"When Jeff Hornstein asked his staff to come back to the office on Mondays, he says, it didn't seem like such a big ask.
The executive director of the Economy League of Greater Philadelphia wanted regular goal-setting meetings and team-building at the beginning of the week for his 12-member staff.
"Mondays are the best day for it," Hornstein says. "It gets people into work and out of the weekend." Besides, he says, an economic-development group should spend some time downtown patronizing the businesses it works to support.
Some of his staff didn't see it the same way.
"That didn't feel like a good enough reason," says program director Kiersten Mailler.
Research director Mike Shields pointed to research on the historical origins of a traditional office schedule, arguing that requiring employees to physically come into work was an antiquated notion.
Hornstein and his staff settled on a compromise: to meet in person every other Monday.
"I wouldn't say it was mutual happiness, more mutual begrudgement," Shields says.
Bosses are making a push to get workers into the office on Mondays as a way to kick-start the workweek and boost productivity.
Though more workers are coming in on Mondays, they still lag behind Tuesdays, Wednesdays and Thursdays for office attendance. On the Monday before Memorial Day, the office occupancy rate was at 45% of prepandemic levels, according to Kastle Systems, which tracks security badge swipes into buildings across major U.S. cities. That is up from a 41% rate on the same Monday in 2022, but far from the 58% who went to offices the Tuesday before Memorial Day this year, Kastle said.
A survey of 4,500 companies' return-to-office policies conducted by hybrid-workplace software company Scoop found that nearly 300 require employees to come in on specific days. Of those, just under a quarter ask employees to come in on Mondays, with many more stipulating staff be in the office on Tuesdays, Wednesdays and Thursdays. Just 7% tell employees to come in on Fridays, according to Scoop.
More Monday office mandates could be ahead if the economy falters and workers worry about job security, Scoop co-founder Rob Sadow predicts.
"Employers may start to use that as an opportunity to be more strict on the number of days spent in the office," he says. "If a company goes from three days a week minimum to four days, there's a good chance that Mondays would be that increase day."
Monday is "like New Year's Day," says Sumir Meghani, chief executive and co-founder of Instawork, a staffing firm that places hourly workers. "You reset your intentions, set a fresh start. People bring their morning energy to the office."
Because Instawork places workers in hourly roles -- often performed on the weekend -- it is even more critical to regroup and collaborate on Mondays, he says.
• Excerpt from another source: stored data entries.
(** The elements of a list and the members of an object, printed by [print] with blanks
    after the separators and before the end. *)
Section Separated.
Context (print : json → pystr) (iws kws cws : pystr).
Hypothesis Hiws : blank iws.
Hypothesis Hkws : blank kws.
Hypothesis Hcws : blank cws.

Lemma parse_elems_print value l rest fuel :
  l ≠ [] → length l ≤ fuel →
  Forall (λ j, ∃ c r, print j = c :: r ∧ value_head c) l →
  Forall (λ j, ∀ rest, ends_number rest → value (print j ++ rest) = Parsed (j, rest)) l →
  parse_elems value fuel (join (44%N :: iws) (map print l) ++ cws ++ 93%N :: rest) = Parsed (l, rest).
Proof.
  revert fuel. induction l as [|j l IH]; intros fuel Hne Hf Hh Hv; [done|].
  destruct fuel as [|fuel]; simpl in Hf; [lia|].
  apply Forall_cons in Hh as [_ Hh]. apply Forall_cons in Hv as [Hj Hv].
  destruct l as [|j2 l].
  - simpl. rewrite Hj by (by apply ends_blank). unfold mbind, parsed_bind. by rewrite skip_ws_app.
  - change (join (44%N :: iws) (map print (j :: j2 :: l)))
      with (print j ++ (44%N :: iws) ++ join (44%N :: iws) (map print (j2 :: l))).
    rewrite <- !app_assoc.
    pose proof Hh as Hh2. apply Forall_cons in Hh2 as [(c & r & Hc & Hws & _) _].
    assert (skip_ws (iws ++ join (44%N :: iws) (map print (j2 :: l)) ++ cws ++ 93%N :: rest)
            = join (44%N :: iws) (map print (j2 :: l)) ++ cws ++ 93%N :: rest) as Hskip.
    { simpl. rewrite Hc. destruct (map print l); simpl; by rewrite skip_ws_app. }
    assert (parse_elems value fuel (join (44%N :: iws) (map print (j2 :: l)) ++ cws ++ 93%N :: rest)
            = Parsed (j2 :: l, rest)) as Hrest by (apply IH; [done|simpl in *; lia|done..]).
    clear IH. generalize dependent (join (44%N :: iws) (map print (j2 :: l)) ++ cws ++ 93%N :: rest).
    intros tail Hskip Hrest. simpl. rewrite Hj by done. unfold mbind, parsed_bind.
    rewrite skip_ws_cons by done. simpl. by rewrite Hskip, Hrest.
Qed.

Lemma parse_members_print value fs rest fuel acc :
  fs ≠ [] → length fs ≤ fuel → NoDup (acc ++ fs).*1 →
  Forall (λ p, Forall scalar p.1) fs →
  Forall (λ p, ∃ c r, print p.2 = c :: r ∧ value_head c) fs →
  Forall (λ p, ∀ rest, ends_number rest → value (print p.2 ++ rest) = Parsed (p.2, rest)) fs →
  parse_members value fuel acc
    (join (44%N :: iws) (map (λ p, dump_str p.1 ++ (58%N :: kws) ++ print p.2) fs) ++ cws ++ 125%N :: rest)
  = Parsed (acc ++ fs, rest).
Proof.
  revert fuel acc. induction fs as [|[k j] fs IH]; intros fuel acc Hne Hf Hnd Hk Hh Hv; [done|].
  destruct fuel as [|fuel]; simpl in Hf; [lia|].
  apply Forall_cons in Hh as [(c & r & Hc & Hws & _) Hh]. simpl in Hc.
  apply Forall_cons in Hv as [Hj Hv]. apply Forall_cons in Hk as [Hk1 Hk]. simpl in Hj, Hk1.
  assert (k ∉ acc.*1) as Hfresh.
  { rewrite fmap_app in Hnd. apply NoDup_app in Hnd as (_ & Hnd & _). intros Hin.
    apply (Hnd k Hin). simpl. set_solver. }
  assert (∀ tail, skip_ws ((kws ++ print j) ++ tail) = print j ++ tail) as Hskip.
  { intros tail. rewrite Hc, <- app_assoc. simpl. by rewrite skip_ws_app. }
  assert (∀ tail, parse_members value (S fuel) acc
            ((dump_str k ++ (58%N :: kws) ++ print j) ++ tail)
          = '(v, r) ← value (print j ++ tail);
            match skip_ws r with
            | c :: r =>
                if (c =? 125)%N then mret (dict_set k v acc, r)
                else if (c =? 44)%N then parse_members value fuel (dict_set k v acc) (skip_ws r)
                else BadSyntax
            | [] => BadSyntax
            end) as Hstep.
  { intros tail. rewrite <- app_assoc, dump_str_app.
    cbn [parse_members starts_with]. rewrite N.eqb_refl. cbn [andb].
    change (drop 1 (34%N :: ?x)) with x. rewrite scan_dump_str by done.
    unfold of_option, mbind at 1, parsed_bind at 1. cbn [app].
    rewrite skip_ws_cons by done. simpl. unfold drop. by rewrite Hskip. }
  destruct fs as [|[k2 j2] fs].
  - simpl join. rewrite Hstep, Hj by (by apply ends_blank). unfold mbind, parsed_bind.
    rewrite skip_ws_app by done. simpl. by rewrite dict_set_new.
  - change (join (44%N :: iws)
        (map (λ p, dump_str p.1 ++ (58%N :: kws) ++ print p.2) ((k, j) :: (k2, j2) :: fs)))
      with ((dump_str k ++ (58%N :: kws) ++ print j) ++ (44%N :: iws) ++
        join (44%N :: iws)
          (map (λ p, dump_str p.1 ++ (58%N :: kws) ++ print p.2) ((k2, j2) :: fs))).
    rewrite <- app_assoc, Hstep.
    assert (skip_ws (iws ++ join (44%N :: iws)
          (map (λ p, dump_str p.1 ++ (58%N :: kws) ++ print p.2) ((k2, j2) :: fs)) ++ cws ++ 125%N :: rest)
      = join (44%N :: iws)
          (map (λ p, dump_str p.1 ++ (58%N :: kws) ++ print p.2) ((k2, j2) :: fs)) ++ cws ++ 125%N :: rest)
      as Hs2.
    { simpl. unfold dump_str. destruct (map _ fs); simpl; by rewrite skip_ws_app. }
    assert (parse_members value fuel (acc ++ [(k, j)]) (join (44%N :: iws)
          (map (λ p, dump_str p.1 ++ (58%N :: kws) ++ print p.2) ((k2, j2) :: fs)) ++ cws ++ 125%N :: rest)
      = Parsed (acc ++ (k, j) :: (k2, j2) :: fs, rest)) as Hrest.
    { rewrite IH; [by rewrite <- app_assoc|done|simpl in *; lia| |done..].
      by rewrite <- app_assoc. }
    clear IH. rewrite <- app_assoc. generalize dependent (join (44%N :: iws)
          (map (λ p, dump_str p.1 ++ (58%N :: kws) ++ print p.2) ((k2, j2) :: fs)) ++ cws ++ 125%N :: rest).
    intros tail Hs2 Hrest. rewrite Hj by done. unfold mbind, parsed_bind. cbn [app].
    rewrite skip_ws_cons by done. simpl. by rewrite Hs2, dict_set_new, Hrest.
Qed.

End Separated.
Definition load_request (payload : json) : res EvaluationRequest :=
  match payload with
  | JObj fields =>
      t ← field_str (u"tenant_id") fields;
      p ← field_str (u"project_id") fields;
      q ← field_str (u"question") fields;
      a ← field_str (u"answer") fields;
      r ← field_opt_str (u"rubric") fields;
      let request := mkEvaluationRequest t p q a r in
      if valid_request request then Ok request else not_a_job payload
  | _ => not_a_job payload
  end.

Definition load_result (payload : json) : res EvaluationResult :=
  match payload with
  | JObj fields =>
      match dict_get (u"score") fields ≫= lax_int, dict_get (u"rubric_used") fields ≫= lax_bool with
      | Some s, Some b =>
          j ← field_str (u"justification") fields;
          let result := mkEvaluationResult s j b in
          if valid_result result then Ok result else not_a_job payload
      | _, _ => not_a_job payload
      end
  | _ => not_a_job payload
  end.

Arguments load_request : simpl never.
Arguments load_result : simpl never.

(** ** Rows and jobs *)

Definition _to_row (j : EvaluationJob) : EvaluationJobRow :=
  mkRow (job_id j) (tenant_id j) (project_id j) (status_value (status j))
    (dump_request (request j)) (dump_result <$> result j) (error_message j)
    (attempt_count j) (max_attempts j) (claimed_at j) (created_at j) (updated_at j).

Definition _to_domain (r : EvaluationJobRow) : res EvaluationJob :=
  s ← JobStatus_of (row_status r);
  req ← load_request (row_request_payload r);
  v ← match row_result_payload r with
      | Some p => v ← load_result p; mret (Some v)
      | None => mret None
      end;
  mret (mkEvaluationJob (row_job_id r) (row_tenant_id r) (row_project_id r) s req v
          (row_error_message r) (row_attempt_count r) (row_max_attempts r) (row_claimed_at r)
          (row_created_at r) (row_updated_at r)).

(** ** The database *)

(** What becomes of a round trip to the database: it succeeds; it fails, and the transaction
    is rolled back; or it takes effect, but its answer is lost with the connection. *)
Inductive fault :=
| Fine
| Fails (text : pystr)
| Lost (text : pystr).

Record PostgresJobRepository := mkPg {
  table : gmap UUID EvaluationJobRow;
  locked : gset UUID;
  faults : nat → fault;
}.

Notation PG := (M (PostgresJobRepository * clock)).

(** The statements the database refuses, with their parameters. *)
Inductive statement :=
| Insert (r : EvaluationJobRow)
| Update (r : EvaluationJobRow)
| SelectRecent (limit : Z).

(** The order of a table scan: Postgres promises nothing but the rows.  The text SQLAlchemy
    gives the error of a refused statement. *)
Class QueryPlan := {
  scan : gmap UUID EvaluationJobRow → list EvaluationJobRow;
  scan_perm t : scan t ≡ₚ (map_to_list t).*2;
  error_text : statement → pystr;
}.

(** A database that scans in key order. *)
Definition key_order : QueryPlan :=
  {| scan := λ t, (map_to_list t).*2; scan_perm := λ t, Permutation_refl _;
     error_text := λ _, u"the statement was refused" |}.

(** One round trip. *)
Definition round_trip : PG fault := λ '(s, c),
  (Ok (faults s 0), (mkPg (table s) (locked s) (λ n, faults s (1 + n)), c)).

(** [session.get], [session.scalar(s)], [session.execute], [session.refresh]. *)
Definition execute : PG unit :=
  f ← round_trip;
  match f with
  | Fine => mret tt
  | Fails text | Lost text => raise (StorageExn text)
  end.

Definition put_table (t : gmap UUID EvaluationJobRow) : PG unit :=
  s ← get_state; put_state (mkPg t (locked s) (faults s)).

(** [session.commit()], when the transaction turns the table into [t]. *)
Definition commit (t : gmap UUID EvaluationJobRow) : PG unit :=
  f ← round_trip;
  match f with
  | Fine => put_table t
  | Fails text => raise (StorageExn text)
  | Lost text => put_table t;; raise (StorageExn text)
  end.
"Our business happens to be particularly busy during the weekend," he says. "Mondays are a good day to review. There is a lot of collaboration with key business metrics."
Other in-person days are Thursdays, and Meghani is thinking about adding Tuesdays as another in-person day after Mondays. "It's a continuation," he says.
At AvalonBay Communities, which develops and operates apartment buildings across the country, Mondays are extra important days to meet and collaborate given the apartment showings and other activity that happen during the weekends, says David Alagno, senior vice president of human resources.
AvalonBay Communities employees at corporate and regional offices are required to show up to work on Mondays, Tuesdays and Thursdays. Customers look at apartments on the weekend and get a leasing process started. Weekends are also when many service requests come in.
"We need to be prepared to support our teams," Alagno says. "Monday is a big day." He adds that staff members, accustomed to the rhythms of a postweekend workload in the real-estate business, have been receptive.
Some employees think Monday should be a gentle start to the week, and a movement for "bare-minimum Mondays" has taken hold on social media. In the vein of quiet quitting, the trend is about doing the least amount of work required. Among its advocates is Marisa Jo Mayes, a 29-year-old former medical device sales representative, whose January video on making Mondays more relaxing went viral.
Stanford University economics professor Nicholas Bloom, who studies flexible work arrangements, says in-person Mondays might sit better with 20-somethings, many of whom have expressed a desire to work in offices and aren't so tethered to their home lives. The mandates will be "less appealing for workers in their 30s and 40s with school-age children, so you will see higher churn in that group," he says.
Members of Hornstein's team in Philadelphia say that the Monday meetings detract from deep work. "My Mondays are normally my most productive day, and these in-person Mondays torpedoes that," says Shields. The office meeting usually lasts until midafternoon, and any real work has to wait until the next day, he says. "Tuesday becomes my Monday. It ends up being a bare-minimum Monday."
Another member of Hornstein's team, program director Kenyatta James, says the office seems noisy compared with the calm at home. "We see being in the office as a dead day," he says.
As touchy as Mondays can be, says Bloom, Friday is a third rail for workers.
"Trying to get employees in five days a week, including Fridays, is the fastest way" to upset people, says Bloom. "Fridays are the clear winner on WFH days."" [1]
1. The New Office Battle --- Bosses push staff to start the week in person. Workers are resisting. Chaker, Anne Marie.
Wall Street Journal, Eastern edition; New York, N.Y. [New York, N.Y]. 27 June 2023: A.10.